(To do):
Which lines come from the start of the records through the line that holds "negative m e =>"? Write them out word for word.

*** Opening of Dataset records ***

(** * Session surveillance microservice: session state and security analysis

    A shallow embedding of [server/python_microservice/session_monitor.py]
    (class [SessionMonitor]) and the properties of its event pipeline.

    Conventions of the embedding:
    - a [datetime] is the number of microseconds since the epoch, a
      [timedelta] a number of microseconds, both in [Z] (Python's own
      resolution; both are exact integers there too);
    - a Python [float] that is stored or compared is the exact value of
      the double, a rational in [Q]: comparisons of doubles are exact, and
      a float literal such as [0.8] stands for the double nearest to it;
      the one place where the code computes with floats, the score
      [1 - (score + 0.5)], is computed in binary64 ([PrimFloat]) and
      then read as its exact value;
      [timedelta.total_seconds()] is the exact quotient by 10^6 (the float
      division is correctly rounded and the thresholds 10 and 300 are
      representable, so the comparisons agree);
    - a Python [int] is in [Z];
    - [self.active_sessions], a [dict] from session id to a [dict] with a
      fixed set of keys, is a [gmap string Session];
    - a raised exception is the [Raise] outcome of a small state and
      exception monad; what the code hands to its collaborators (alerts to
      [store_alert], messages to [logger.error]) is appended to the state;
    - the clock is an input: each call of [datetime.utcnow()] and of
      [time.time()] has its own reading, given with the event. *)

From Stdlib Require Import ZArith QArith Lia Lqa.
From Stdlib Require Import Floats.PrimFloat Floats.FloatOps Floats.SpecFloat.
From stdpp Require Import gmap strings pretty list fin_maps.

Set Warnings "-inexact-float".

Local Open Scope string_scope.
Local Open Scope list_scope.
Local Open Scope Z_scope.

(** ** Floats *)

(** A double as its comparisons see it: the exact value of a finite
    double (both zeros are 0), an infinity, or NaN. *)
Inductive PyFloat :=
  | Finite (value : Q)
  | Infinite (negative : bool)
  | NaN.

Definition float_view (x : float) : PyFloat :=
  match Prim2SF x with
  | S754_zero _ => Finite 0
  | S754_infinity negative => Infinite negative
  | S754_nan => NaN
  | S754_finite negative m e =>
      let magnitude :=
        if (0 <=? e)%Z then inject_Z (Z.pos m * 2 ^ e)
        else (Z.pos m # Z.to_pos (2 ^ (- e)))%Q in
      Finite (Qred (if negative then - magnitude else magnitude))
  end.

(** The exact value of a float literal of the source, all of which are
    finite. *)
Definition float_Q (x : float) : Q :=
  match float_view x with
  | Finite value => value
  | Infinite _ | NaN => 0
  end.

(** ** Thresholds (module constants) *)

Definition TAB_SWITCH_THRESHOLD : Z := 3.
Definition INACTIVITY_THRESHOLD : Q := 30 # 1.
Definition HEARTBEAT_TIMEOUT : Q := 10 # 1.
Definition SUSPICIOUS_SCORE_THRESHOLD : Q := float_Q 0.7.

(** The literal [0.8] of the risk floor. *)
Definition RISK_FLOOR : Q := float_Q 0.8.

(** ** Enumerations *)

Inductive EventType :=
  | TAB_SWITCH | INACTIVITY | HEARTBEAT | SESSION_START | SESSION_END
  | SCREEN_LOCK | DEVICE_CHANGE | COPY_PASTE | RIGHT_CLICK | KEYBOARD_SHORTCUT.

Inductive SecurityLevel := LOW | MEDIUM | HIGH | CRITICAL.

#[global] Instance EventType_eq_dec : EqDecision EventType.
Proof. solve_decision. Defined.

#[global] Instance SecurityLevel_eq_dec : EqDecision SecurityLevel.
Proof. solve_decision. Defined.

(** The [.value] of each member. *)
Definition EventType_value (t : EventType) : string :=
  match t with
  | TAB_SWITCH => "tab_switch"
  | INACTIVITY => "inactivity"
  | HEARTBEAT => "heartbeat"
  | SESSION_START => "session_start"
  | SESSION_END => "session_end"
  | SCREEN_LOCK => "screen_lock"
  | DEVICE_CHANGE => "device_change"
  | COPY_PASTE => "copy_paste"
  | RIGHT_CLICK => "right_click"
  | KEYBOARD_SHORTCUT => "keyboard_shortcut"
  end.

(** The members in definition order. *)
Definition EventType_members : list EventType :=
  [TAB_SWITCH; INACTIVITY; HEARTBEAT; SESSION_START; SESSION_END;
   SCREEN_LOCK; DEVICE_CHANGE; COPY_PASTE; RIGHT_CLICK; KEYBOARD_SHORTCUT].

(** ** Python values and exceptions *)

(** A scalar value of a [Dict[str, Any]] metadata entry, as far as the
    rules tell values apart: a number (a JSON boolean counts as the
    number 0 or 1, as it does in Python), or a value that has no order
    against a number (a string, or [None]). *)
Inductive PyVal :=
  | PyNum (q : Q)
  | PyStr (s : string)
  | PyNone.

Inductive PyExc :=
  | KeyError (key : string)
  | ValueError (value : string)
  | TypeError
  | AttributeError
  | Exception (msg : string).

Inductive result (A : Type) :=
  | Ok (a : A)
  | Raise (e : PyExc).
Arguments Ok {A} a.
Arguments Raise {A} e.

(** [a < b] on floats. *)
Definition Qlt_bool (a b : Q) : bool := negb (Qle_bool b a).

(** [max(a, b)]: the first argument unless the second is strictly
    larger. *)
Definition py_max (a b : Q) : Q := if Qlt_bool a b then b else a.

(** [a < b] on doubles that may be infinite or NaN: a comparison with
    NaN is false. *)
Definition float_lt (a b : PyFloat) : bool :=
  match a, b with
  | NaN, _ | _, NaN => false
  | Finite p, Finite q => Qlt_bool p q
  | Finite _, Infinite negative => negb negative
  | Infinite negative, Finite _ => negative
  | Infinite negative, Infinite negative' => negative && negb negative'
  end.

(** [max(a, b)] and [min(a, b)] on such doubles. *)
Definition float_max (a b : PyFloat) : PyFloat := if float_lt a b then b else a.
Definition float_min (a b : PyFloat) : PyFloat := if float_lt b a then b else a.

(** [v > bound] for a metadata value [v]: [TypeError] when [v] is not a
    number. *)
Definition py_gt (v : PyVal) (bound : Q) : result bool :=
  match v with
  | PyNum q => Ok (Qlt_bool bound q)
  | PyStr _ | PyNone => Raise TypeError
  end.

(** [EventType(value)]: the member with that value, [ValueError]
    otherwise. *)
Definition EventType_call (value : string) : result EventType :=
  match List.find (fun t => String.eqb (EventType_value t) value) EventType_members with
  | Some t => Ok t
  | None => Raise (ValueError value)
  end.

(** ** Records *)

(** [metadata.get(key, 0)] *)
Definition metadata_get (metadata : gmap string PyVal) (key : string) : PyVal :=
  default (PyNum 0) (metadata !! key).

(** The JSON object of a request, the body of a REST request or the
    decoded WebSocket message: a dictionary in which a key may be
    missing; the values that are present have the declared types. *)
Module EventData.
Record t := mk {
  user_id : option string;
  session_id : option string;
  event_type : option string;
  metadata : option (gmap string PyVal);
  device_fingerprint : option string;
  ip_address : option string;
  user_agent : option string
}.
End EventData.

Module SessionEvent.
Record t := mk {
  user_id : string;
  session_id : string;
  event_type : EventType;
  timestamp : Z;
  metadata : gmap string PyVal;
  device_fingerprint : option string;
  ip_address : option string;
  user_agent : option string
}.
End SessionEvent.

(** The text of an alert, kept as the f-string's template and the values
    it interpolates. *)
Inductive Description :=
  | ExcessiveTabSwitching (tab_switches : Z)
  | UserInactive (duration : option PyVal)
  | HeartbeatTimeout (total_seconds : Q)
  | MLFlagged (risk_score : Q).

Module SecurityAlert.
Record t := mk {
  alert_id : string;
  user_id : string;
  session_id : string;
  security_level : SecurityLevel;
  event_type : EventType;
  description : Description;
  timestamp : Z;
  metadata : gmap string PyVal;
  is_resolved : bool
}.
End SecurityAlert.

(** One entry of [self.active_sessions]. *)
Record Session := mkSession {
  user_id : string;
  start_time : Z;
  last_heartbeat : Z;
  status : string;
  risk_score : Q;
  event_count : Z;
  tab_switches : Z;
  last_tab_switch : option Z
}.

(** Item assignment [session[key] = value], one setter per key written
    by the code. *)
Definition set_last_heartbeat (v : Z) (s : Session) : Session :=
  mkSession (user_id s) (start_time s) v (status s) (risk_score s)
            (event_count s) (tab_switches s) (last_tab_switch s).
Definition set_status (v : string) (s : Session) : Session :=
  mkSession (user_id s) (start_time s) (last_heartbeat s) v (risk_score s)
            (event_count s) (tab_switches s) (last_tab_switch s).
Definition set_risk_score (v : Q) (s : Session) : Session :=
  mkSession (user_id s) (start_time s) (last_heartbeat s) (status s) v
            (event_count s) (tab_switches s) (last_tab_switch s).
Definition set_event_count (v : Z) (s : Session) : Session :=
  mkSession (user_id s) (start_time s) (last_heartbeat s) (status s) (risk_score s)
            v (tab_switches s) (last_tab_switch s).
Definition set_tab_switches (v : Z) (s : Session) : Session :=
  mkSession (user_id s) (start_time s) (last_heartbeat s) (status s) (risk_score s)
            (event_count s) v (last_tab_switch s).
Definition set_last_tab_switch (v : option Z) (s : Session) : Session :=
  mkSession (user_id s) (start_time s) (last_heartbeat s) (status s) (risk_score s)
            (event_count s) (tab_switches s) v.

(** ** The monitor and its clocks *)

Inductive LogRecord :=
  | ErrorProcessingEvent (e : PyExc)
  | ErrorCalculatingRiskScore (e : PyExc).

(** The object that [_initialize_ml_model] returns when it is not
    [None]: its truth value, which [if self.ml_model:] asks for and which
    may raise (the [IsolationForest] that the code builds and never fits
    has a [__len__] that raises [AttributeError]), and
    [decision_function(features)[0]], which may raise as well. *)
Record Model := mkModel {
  model_bool : result bool;
  decision_function : list PyVal -> result float
}.

(** [self]. [ml_model] is [None] or a model; [security_alerts] lists
    the alerts handed to [store_alert], oldest first, and [error_log] the
    [logger.error] records of
    [process_event] and [_calculate_ml_risk_score], oldest first; a
    failure of the database or of the publisher is caught and logged
    inside [store_event], [store_alert] and [publish_event] and changes
    nothing below. *)
Record SessionMonitor := mkMonitor {
  ml_model : option Model;
  active_sessions : gmap string Session;
  security_alerts : list SecurityAlert.t;
  error_log : list LogRecord
}.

*** Close of Dataset records ***

(Result below):
(** * Session surveillance microservice: session state and security analysis

    A shallow embedding of [server/python_microservice/session_monitor.py]
    (class [SessionMonitor]) and the properties of its event pipeline.

    Conventions of the embedding:
    - a [datetime] is the number of microseconds since the epoch, a
      [timedelta] a number of microseconds, both in [Z] (Python's own
      resolution; both are exact integers there too);
    - a Python [float] that is stored or compared is the exact value of
      the double, a rational in [Q]: comparisons of doubles are exact, and
      a float literal such as [0.8] stands for the double nearest to it;
      the one place where the code computes with floats, the score
      [1 - (score + 0.5)], is computed in binary64 ([PrimFloat]) and
      then read as its exact value;
      [timedelta.total_seconds()] is the exact quotient by 10^6 (the float
      division is correctly rounded and the thresholds 10 and 300 are
      representable, so the comparisons agree);
    - a Python [int] is in [Z];
    - [self.active_sessions], a [dict] from session id to a [dict] with a
      fixed set of keys, is a [gmap string Session];
    - a raised exception is the [Raise] outcome of a small state and
      exception monad; what the code hands to its collaborators (alerts to
      [store_alert], messages to [logger.error]) is appended to the state;
    - the clock is an input: each call of [datetime.utcnow()] and of
      [time.time()] has its own reading, given with the event. *)

From Stdlib Require Import ZArith QArith Lia Lqa.
From Stdlib Require Import Floats.PrimFloat Floats.FloatOps Floats.SpecFloat.
From stdpp Require Import gmap strings pretty list fin_maps.

Set Warnings "-inexact-float".

Local Open Scope string_scope.
Local Open Scope list_scope.
Local Open Scope Z_scope.

(** ** Floats *)

(** A double as its comparisons see it: the exact value of a finite
    double (both zeros are 0), an infinity, or NaN. *)
Inductive PyFloat :=
  | Finite (value : Q)
  | Infinite (negative : bool)
  | NaN.

Definition float_view (x : float) : PyFloat :=
  match Prim2SF x with
  | S754_zero _ => Finite 0
  | S754_infinity negative => Infinite negative
  | S754_nan => NaN
  | S754_finite negative m e =>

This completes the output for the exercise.